[Activity] The response must be made up of the lines in the entries below that contain "items".

Start of Excerpted data

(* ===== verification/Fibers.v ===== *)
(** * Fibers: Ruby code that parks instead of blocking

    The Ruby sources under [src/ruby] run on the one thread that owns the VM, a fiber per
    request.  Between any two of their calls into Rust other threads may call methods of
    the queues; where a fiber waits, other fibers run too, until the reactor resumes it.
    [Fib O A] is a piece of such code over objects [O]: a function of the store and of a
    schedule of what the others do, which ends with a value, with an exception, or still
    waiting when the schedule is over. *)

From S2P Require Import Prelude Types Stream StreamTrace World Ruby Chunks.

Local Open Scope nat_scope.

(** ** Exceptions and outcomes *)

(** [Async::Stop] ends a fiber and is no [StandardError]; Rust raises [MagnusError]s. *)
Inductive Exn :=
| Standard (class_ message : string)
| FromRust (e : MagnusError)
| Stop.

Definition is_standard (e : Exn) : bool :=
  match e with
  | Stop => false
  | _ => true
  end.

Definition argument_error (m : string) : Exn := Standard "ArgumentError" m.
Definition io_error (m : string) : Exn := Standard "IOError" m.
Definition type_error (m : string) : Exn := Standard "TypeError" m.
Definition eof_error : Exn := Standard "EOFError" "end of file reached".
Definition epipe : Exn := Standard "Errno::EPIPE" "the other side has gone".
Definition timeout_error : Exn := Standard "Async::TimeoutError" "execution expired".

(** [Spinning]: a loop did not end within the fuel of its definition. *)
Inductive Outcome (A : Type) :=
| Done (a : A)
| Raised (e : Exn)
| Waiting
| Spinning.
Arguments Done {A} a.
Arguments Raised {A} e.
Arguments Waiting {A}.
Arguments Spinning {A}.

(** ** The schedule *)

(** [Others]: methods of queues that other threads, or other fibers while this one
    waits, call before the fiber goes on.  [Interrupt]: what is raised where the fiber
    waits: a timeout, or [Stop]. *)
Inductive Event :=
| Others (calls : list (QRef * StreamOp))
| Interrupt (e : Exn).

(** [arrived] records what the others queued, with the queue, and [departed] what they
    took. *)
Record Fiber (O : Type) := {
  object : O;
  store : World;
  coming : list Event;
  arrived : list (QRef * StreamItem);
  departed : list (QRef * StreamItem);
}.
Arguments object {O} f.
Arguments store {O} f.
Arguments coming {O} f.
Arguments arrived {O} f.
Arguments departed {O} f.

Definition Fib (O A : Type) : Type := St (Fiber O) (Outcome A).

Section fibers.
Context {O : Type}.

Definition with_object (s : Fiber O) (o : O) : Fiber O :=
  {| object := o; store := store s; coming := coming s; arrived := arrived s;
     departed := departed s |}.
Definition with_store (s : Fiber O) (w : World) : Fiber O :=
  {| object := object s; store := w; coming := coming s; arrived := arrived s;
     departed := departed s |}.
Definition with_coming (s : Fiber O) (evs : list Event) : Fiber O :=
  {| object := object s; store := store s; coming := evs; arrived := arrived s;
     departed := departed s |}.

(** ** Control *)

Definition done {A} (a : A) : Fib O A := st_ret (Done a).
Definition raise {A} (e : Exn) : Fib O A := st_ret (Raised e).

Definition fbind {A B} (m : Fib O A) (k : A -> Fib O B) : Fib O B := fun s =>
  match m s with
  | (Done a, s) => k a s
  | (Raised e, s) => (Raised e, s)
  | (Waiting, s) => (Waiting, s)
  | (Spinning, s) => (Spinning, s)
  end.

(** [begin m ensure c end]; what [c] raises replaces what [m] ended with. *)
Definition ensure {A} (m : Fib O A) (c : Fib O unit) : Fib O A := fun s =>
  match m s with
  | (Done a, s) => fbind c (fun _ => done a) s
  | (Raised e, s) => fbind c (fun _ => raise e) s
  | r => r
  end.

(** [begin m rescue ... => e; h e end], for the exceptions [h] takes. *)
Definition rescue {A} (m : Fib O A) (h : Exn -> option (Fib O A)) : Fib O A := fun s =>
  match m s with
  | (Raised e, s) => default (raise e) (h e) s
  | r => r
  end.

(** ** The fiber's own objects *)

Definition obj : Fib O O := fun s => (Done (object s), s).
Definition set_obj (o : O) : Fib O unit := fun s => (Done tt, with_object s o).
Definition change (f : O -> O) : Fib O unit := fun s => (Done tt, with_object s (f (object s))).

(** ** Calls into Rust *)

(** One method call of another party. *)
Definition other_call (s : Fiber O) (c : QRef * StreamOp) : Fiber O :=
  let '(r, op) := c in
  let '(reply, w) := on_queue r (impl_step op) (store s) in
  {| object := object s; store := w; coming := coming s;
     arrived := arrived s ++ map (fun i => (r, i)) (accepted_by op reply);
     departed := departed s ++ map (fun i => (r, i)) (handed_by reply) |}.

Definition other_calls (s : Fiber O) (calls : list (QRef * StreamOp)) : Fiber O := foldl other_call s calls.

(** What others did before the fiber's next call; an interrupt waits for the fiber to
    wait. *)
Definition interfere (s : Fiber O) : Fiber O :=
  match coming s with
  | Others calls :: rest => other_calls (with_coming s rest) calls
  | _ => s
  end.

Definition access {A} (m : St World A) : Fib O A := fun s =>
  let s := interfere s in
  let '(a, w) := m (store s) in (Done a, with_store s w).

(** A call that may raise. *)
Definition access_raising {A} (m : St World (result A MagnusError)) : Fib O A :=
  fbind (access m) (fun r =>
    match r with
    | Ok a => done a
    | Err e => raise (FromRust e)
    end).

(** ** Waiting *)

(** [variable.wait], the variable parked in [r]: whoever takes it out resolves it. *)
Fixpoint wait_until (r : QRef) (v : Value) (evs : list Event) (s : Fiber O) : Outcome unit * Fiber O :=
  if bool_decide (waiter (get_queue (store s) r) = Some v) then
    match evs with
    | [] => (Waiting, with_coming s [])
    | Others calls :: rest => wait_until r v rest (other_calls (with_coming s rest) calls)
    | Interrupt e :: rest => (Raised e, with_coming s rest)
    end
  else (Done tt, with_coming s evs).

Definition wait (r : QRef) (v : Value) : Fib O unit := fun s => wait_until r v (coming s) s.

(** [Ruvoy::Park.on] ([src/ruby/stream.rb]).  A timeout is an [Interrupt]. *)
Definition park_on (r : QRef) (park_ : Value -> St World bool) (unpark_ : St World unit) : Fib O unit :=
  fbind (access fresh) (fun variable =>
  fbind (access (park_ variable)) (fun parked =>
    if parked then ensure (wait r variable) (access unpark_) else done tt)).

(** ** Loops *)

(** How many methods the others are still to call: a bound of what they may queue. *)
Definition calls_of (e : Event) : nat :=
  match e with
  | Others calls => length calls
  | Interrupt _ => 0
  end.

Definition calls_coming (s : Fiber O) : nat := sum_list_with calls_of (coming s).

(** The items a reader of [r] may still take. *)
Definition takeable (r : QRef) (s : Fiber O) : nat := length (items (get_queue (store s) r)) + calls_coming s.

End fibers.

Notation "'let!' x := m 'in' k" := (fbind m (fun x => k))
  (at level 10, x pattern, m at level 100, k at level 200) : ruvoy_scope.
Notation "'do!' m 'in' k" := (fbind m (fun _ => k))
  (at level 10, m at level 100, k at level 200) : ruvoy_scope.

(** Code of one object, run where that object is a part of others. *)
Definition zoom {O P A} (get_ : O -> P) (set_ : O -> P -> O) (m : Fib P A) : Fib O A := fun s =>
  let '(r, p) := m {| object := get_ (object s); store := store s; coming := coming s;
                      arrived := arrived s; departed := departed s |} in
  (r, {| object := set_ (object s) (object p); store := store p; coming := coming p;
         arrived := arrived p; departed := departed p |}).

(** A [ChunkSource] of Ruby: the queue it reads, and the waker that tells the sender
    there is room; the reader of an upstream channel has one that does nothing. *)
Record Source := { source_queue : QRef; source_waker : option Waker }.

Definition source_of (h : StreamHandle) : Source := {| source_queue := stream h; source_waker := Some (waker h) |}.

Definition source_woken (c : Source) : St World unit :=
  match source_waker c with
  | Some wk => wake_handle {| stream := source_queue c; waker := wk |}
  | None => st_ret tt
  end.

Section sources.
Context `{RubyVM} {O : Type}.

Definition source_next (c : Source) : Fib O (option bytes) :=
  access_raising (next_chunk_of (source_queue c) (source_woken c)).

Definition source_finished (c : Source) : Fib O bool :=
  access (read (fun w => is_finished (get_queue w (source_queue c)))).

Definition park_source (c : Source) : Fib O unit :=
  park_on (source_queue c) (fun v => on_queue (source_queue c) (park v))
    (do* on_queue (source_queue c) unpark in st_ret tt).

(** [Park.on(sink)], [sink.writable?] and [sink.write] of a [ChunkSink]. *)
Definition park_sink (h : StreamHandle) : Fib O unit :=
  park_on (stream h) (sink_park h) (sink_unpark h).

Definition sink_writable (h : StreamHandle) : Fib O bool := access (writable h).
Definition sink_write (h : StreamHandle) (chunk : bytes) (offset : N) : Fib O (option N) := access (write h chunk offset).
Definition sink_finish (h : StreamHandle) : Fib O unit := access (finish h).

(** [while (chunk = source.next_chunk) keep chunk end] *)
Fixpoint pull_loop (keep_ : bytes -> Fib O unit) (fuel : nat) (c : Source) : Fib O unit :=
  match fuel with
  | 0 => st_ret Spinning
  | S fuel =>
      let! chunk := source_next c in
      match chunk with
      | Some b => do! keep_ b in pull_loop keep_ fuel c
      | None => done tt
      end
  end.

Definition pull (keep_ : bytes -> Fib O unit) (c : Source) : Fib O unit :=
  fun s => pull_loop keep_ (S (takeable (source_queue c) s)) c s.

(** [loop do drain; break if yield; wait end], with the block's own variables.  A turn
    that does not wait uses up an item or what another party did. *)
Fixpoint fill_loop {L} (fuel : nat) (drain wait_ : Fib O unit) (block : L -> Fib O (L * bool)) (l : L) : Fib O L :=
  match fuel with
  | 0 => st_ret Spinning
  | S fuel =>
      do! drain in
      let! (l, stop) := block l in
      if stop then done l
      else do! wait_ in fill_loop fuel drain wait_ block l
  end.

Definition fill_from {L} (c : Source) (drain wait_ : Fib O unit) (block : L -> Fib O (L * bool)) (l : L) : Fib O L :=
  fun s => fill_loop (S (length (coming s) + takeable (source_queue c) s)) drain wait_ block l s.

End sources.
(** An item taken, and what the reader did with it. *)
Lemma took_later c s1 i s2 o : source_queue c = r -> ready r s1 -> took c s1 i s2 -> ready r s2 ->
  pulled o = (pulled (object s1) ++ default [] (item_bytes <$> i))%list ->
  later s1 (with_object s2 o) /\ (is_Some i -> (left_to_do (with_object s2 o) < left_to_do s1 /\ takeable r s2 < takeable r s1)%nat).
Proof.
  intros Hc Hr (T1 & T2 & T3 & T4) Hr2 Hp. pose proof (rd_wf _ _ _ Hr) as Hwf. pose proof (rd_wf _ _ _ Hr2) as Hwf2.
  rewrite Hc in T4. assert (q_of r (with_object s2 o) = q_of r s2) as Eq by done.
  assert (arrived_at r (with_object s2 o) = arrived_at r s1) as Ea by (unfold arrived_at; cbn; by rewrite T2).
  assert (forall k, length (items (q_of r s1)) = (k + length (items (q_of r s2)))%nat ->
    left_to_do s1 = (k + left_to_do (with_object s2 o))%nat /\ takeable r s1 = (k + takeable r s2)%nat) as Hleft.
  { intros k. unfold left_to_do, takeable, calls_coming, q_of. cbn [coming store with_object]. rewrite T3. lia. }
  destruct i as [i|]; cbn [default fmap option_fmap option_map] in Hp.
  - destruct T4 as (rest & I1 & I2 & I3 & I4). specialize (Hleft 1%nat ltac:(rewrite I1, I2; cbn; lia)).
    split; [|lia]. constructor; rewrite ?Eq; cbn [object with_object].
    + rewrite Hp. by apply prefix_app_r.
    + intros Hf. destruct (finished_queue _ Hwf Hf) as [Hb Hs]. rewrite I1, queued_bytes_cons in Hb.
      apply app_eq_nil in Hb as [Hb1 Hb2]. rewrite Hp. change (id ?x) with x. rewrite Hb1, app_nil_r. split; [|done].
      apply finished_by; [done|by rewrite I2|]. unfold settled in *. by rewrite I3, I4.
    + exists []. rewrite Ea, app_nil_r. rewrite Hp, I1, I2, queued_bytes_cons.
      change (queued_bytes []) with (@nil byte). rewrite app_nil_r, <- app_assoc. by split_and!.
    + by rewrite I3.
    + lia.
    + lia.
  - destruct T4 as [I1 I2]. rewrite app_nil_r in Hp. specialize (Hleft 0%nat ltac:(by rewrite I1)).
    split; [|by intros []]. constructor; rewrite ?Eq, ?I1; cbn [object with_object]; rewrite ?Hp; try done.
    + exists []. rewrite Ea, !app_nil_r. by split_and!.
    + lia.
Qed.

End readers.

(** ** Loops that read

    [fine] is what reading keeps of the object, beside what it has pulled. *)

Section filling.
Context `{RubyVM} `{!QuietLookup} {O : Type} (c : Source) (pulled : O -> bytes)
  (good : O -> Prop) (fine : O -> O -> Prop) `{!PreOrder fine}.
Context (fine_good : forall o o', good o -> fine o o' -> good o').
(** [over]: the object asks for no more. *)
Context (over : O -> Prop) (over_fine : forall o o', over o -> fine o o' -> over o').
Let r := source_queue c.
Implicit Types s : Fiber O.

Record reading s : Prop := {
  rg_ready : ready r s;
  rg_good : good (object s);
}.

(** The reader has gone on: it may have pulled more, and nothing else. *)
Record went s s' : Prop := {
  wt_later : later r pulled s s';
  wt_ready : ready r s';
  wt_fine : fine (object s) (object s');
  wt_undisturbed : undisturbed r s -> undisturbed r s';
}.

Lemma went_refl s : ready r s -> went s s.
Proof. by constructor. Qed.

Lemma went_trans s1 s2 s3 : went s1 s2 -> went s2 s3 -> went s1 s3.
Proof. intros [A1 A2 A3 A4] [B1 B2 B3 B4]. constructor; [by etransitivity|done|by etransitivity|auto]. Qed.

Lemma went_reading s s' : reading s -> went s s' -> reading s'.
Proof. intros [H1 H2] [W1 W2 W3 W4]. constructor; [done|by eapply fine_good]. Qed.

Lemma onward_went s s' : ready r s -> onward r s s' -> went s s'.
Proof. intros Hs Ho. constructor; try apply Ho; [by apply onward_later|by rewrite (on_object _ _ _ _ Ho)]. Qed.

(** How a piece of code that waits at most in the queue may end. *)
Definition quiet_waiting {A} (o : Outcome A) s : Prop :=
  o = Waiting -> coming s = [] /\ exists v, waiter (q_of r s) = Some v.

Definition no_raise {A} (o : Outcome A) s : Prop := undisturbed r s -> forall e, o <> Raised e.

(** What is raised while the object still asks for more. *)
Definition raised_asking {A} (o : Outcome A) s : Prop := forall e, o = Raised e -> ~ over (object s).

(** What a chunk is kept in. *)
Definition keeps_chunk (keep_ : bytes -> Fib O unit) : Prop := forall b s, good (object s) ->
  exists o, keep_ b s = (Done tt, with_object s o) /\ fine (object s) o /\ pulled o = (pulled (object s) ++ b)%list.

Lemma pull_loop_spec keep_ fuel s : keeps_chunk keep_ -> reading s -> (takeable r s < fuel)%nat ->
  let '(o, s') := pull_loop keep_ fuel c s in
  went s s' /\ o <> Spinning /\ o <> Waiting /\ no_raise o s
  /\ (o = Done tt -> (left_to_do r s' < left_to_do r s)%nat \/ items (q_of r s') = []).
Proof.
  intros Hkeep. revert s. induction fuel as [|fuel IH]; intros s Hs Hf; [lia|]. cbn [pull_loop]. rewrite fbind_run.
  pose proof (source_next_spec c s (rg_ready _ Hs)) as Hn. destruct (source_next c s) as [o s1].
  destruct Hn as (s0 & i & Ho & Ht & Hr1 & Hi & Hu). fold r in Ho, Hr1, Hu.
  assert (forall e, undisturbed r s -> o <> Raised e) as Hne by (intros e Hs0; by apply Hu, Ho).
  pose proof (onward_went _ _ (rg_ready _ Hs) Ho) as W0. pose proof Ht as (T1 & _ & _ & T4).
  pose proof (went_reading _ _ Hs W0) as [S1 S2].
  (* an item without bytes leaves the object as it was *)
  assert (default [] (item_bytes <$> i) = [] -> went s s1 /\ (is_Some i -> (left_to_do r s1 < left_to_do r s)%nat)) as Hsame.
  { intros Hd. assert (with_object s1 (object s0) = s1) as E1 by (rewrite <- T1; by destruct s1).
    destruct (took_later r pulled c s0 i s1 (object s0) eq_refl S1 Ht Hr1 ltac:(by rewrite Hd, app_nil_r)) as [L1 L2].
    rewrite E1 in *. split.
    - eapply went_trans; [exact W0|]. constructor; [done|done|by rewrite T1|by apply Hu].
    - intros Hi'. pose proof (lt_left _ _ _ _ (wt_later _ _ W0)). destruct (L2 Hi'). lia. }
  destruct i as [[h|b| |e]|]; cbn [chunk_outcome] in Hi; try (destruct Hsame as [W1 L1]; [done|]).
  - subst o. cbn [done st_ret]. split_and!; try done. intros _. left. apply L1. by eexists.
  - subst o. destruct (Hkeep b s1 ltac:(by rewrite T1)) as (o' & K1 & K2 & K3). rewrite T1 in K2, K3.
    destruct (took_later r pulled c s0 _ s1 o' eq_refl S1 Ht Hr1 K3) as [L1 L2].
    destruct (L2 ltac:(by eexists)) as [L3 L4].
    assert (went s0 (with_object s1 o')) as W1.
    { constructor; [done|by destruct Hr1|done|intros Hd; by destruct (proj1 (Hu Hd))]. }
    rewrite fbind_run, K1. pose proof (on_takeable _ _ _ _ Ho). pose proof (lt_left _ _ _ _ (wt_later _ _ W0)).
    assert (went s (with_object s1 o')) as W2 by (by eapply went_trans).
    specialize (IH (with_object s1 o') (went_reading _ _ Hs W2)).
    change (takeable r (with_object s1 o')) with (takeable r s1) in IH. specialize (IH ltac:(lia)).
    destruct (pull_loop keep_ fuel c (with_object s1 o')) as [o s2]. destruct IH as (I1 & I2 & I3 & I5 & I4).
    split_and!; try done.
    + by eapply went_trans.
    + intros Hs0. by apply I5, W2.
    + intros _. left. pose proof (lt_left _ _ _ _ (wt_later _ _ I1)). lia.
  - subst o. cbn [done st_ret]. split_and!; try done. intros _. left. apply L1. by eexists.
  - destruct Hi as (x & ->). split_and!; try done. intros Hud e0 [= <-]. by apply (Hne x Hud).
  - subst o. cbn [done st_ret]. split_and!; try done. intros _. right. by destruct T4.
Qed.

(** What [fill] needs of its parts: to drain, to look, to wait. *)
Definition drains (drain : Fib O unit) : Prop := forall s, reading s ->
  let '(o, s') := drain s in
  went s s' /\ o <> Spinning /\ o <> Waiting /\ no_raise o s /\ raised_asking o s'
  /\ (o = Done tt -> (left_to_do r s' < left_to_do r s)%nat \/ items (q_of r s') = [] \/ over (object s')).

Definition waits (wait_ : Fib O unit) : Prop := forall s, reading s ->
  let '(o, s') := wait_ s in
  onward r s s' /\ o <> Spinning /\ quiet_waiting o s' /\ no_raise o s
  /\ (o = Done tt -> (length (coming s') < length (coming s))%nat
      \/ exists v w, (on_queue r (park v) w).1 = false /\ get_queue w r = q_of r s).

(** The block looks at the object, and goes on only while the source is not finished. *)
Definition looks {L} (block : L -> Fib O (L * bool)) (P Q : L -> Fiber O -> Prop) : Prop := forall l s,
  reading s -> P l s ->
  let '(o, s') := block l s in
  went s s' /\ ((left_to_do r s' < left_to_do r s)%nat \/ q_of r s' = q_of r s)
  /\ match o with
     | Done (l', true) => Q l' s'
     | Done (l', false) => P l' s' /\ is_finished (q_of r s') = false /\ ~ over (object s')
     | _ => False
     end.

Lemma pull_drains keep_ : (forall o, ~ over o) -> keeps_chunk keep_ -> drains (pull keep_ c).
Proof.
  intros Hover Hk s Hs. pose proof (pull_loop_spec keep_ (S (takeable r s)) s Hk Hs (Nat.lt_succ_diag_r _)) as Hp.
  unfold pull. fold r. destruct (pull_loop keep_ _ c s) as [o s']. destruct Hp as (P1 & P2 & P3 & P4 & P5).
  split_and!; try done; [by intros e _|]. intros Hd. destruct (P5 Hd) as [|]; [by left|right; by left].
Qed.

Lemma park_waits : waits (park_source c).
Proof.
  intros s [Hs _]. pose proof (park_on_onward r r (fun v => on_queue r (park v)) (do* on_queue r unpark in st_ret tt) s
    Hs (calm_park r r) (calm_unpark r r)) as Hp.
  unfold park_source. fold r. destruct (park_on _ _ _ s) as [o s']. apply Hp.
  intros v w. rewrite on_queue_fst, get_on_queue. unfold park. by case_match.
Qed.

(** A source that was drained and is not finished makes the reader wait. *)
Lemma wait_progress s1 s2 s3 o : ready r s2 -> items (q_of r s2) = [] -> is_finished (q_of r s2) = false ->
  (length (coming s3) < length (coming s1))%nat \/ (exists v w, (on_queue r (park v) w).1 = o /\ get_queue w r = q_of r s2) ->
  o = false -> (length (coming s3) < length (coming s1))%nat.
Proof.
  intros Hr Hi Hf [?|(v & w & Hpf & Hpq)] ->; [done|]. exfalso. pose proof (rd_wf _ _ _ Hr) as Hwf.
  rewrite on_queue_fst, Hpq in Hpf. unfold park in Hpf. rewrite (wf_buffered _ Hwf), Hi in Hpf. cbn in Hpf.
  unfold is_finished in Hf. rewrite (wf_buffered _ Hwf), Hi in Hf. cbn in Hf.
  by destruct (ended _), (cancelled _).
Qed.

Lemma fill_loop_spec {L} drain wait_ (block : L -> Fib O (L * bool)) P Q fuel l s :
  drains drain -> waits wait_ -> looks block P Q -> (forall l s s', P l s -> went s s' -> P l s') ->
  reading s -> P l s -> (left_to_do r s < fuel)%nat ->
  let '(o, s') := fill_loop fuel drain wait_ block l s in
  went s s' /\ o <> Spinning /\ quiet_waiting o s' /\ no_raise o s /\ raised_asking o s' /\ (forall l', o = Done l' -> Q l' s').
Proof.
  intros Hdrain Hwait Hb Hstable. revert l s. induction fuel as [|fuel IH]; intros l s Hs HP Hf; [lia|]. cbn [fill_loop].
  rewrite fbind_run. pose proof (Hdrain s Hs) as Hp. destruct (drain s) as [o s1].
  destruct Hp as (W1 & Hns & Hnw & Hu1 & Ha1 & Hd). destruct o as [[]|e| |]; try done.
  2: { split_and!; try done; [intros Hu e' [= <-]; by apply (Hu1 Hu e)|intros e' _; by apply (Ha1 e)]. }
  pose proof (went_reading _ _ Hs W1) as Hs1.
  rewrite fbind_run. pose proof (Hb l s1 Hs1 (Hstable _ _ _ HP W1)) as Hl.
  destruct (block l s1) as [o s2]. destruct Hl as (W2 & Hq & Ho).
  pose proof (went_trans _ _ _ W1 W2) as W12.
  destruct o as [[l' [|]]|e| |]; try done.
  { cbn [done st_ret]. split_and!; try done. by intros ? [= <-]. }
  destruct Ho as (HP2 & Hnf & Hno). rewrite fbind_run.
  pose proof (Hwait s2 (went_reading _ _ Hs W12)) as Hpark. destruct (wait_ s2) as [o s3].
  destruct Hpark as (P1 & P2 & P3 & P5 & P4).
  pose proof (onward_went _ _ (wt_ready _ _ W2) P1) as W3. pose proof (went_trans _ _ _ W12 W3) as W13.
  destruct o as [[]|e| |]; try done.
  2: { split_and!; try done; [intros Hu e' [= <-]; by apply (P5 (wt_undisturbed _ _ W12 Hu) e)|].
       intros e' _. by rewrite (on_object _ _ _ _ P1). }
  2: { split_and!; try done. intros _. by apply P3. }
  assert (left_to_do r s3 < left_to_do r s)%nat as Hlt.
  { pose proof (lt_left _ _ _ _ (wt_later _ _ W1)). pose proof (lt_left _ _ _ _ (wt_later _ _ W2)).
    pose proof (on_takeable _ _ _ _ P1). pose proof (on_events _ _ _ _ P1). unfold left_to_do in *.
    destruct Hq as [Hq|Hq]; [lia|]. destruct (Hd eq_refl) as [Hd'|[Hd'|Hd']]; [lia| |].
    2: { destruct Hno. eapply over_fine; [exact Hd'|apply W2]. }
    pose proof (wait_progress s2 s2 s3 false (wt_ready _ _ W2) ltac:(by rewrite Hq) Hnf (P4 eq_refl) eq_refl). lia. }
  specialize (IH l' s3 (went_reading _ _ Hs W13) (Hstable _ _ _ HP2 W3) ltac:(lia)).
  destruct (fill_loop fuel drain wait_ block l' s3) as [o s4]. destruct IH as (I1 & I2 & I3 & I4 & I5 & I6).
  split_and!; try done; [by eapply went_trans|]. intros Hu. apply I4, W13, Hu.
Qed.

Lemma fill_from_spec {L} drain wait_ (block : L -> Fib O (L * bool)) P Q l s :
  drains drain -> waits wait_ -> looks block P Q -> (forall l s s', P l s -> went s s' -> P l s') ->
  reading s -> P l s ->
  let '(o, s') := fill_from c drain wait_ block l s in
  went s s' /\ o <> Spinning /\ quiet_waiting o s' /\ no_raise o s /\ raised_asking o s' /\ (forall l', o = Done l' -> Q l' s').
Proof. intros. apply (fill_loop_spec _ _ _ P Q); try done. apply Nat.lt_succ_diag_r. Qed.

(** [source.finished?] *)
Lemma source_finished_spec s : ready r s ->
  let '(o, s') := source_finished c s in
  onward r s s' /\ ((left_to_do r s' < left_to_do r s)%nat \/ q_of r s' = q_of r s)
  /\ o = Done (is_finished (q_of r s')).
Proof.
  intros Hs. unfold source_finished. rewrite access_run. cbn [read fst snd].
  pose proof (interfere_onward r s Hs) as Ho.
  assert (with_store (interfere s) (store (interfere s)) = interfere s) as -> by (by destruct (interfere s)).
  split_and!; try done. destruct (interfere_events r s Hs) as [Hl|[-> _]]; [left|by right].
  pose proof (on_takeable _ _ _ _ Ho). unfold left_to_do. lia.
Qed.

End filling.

End of Excerpted data

[Result of this task]
(** The items a reader of [r] may still take. *)
Definition takeable (r : QRef) (s : Fiber O) : nat := length (items (get_queue (store s) r)) + calls_coming s.
  assert (forall k, length (items (q_of r s1)) = (k + length (items (q_of r s2)))%nat ->
  /\ (o = Done tt -> (left_to_do r s' < left_to_do r s)%nat \/ items (q_of r s') = []).
  /\ (o = Done tt -> (left_to_do r s' < left_to_do r s)%nat \/ items (q_of r s') = [] \/ over (object s')).
Lemma wait_progress s1 s2 s3 o : ready r s2 -> items (q_of r s2) = [] -> is_finished (q_of r s2) = false ->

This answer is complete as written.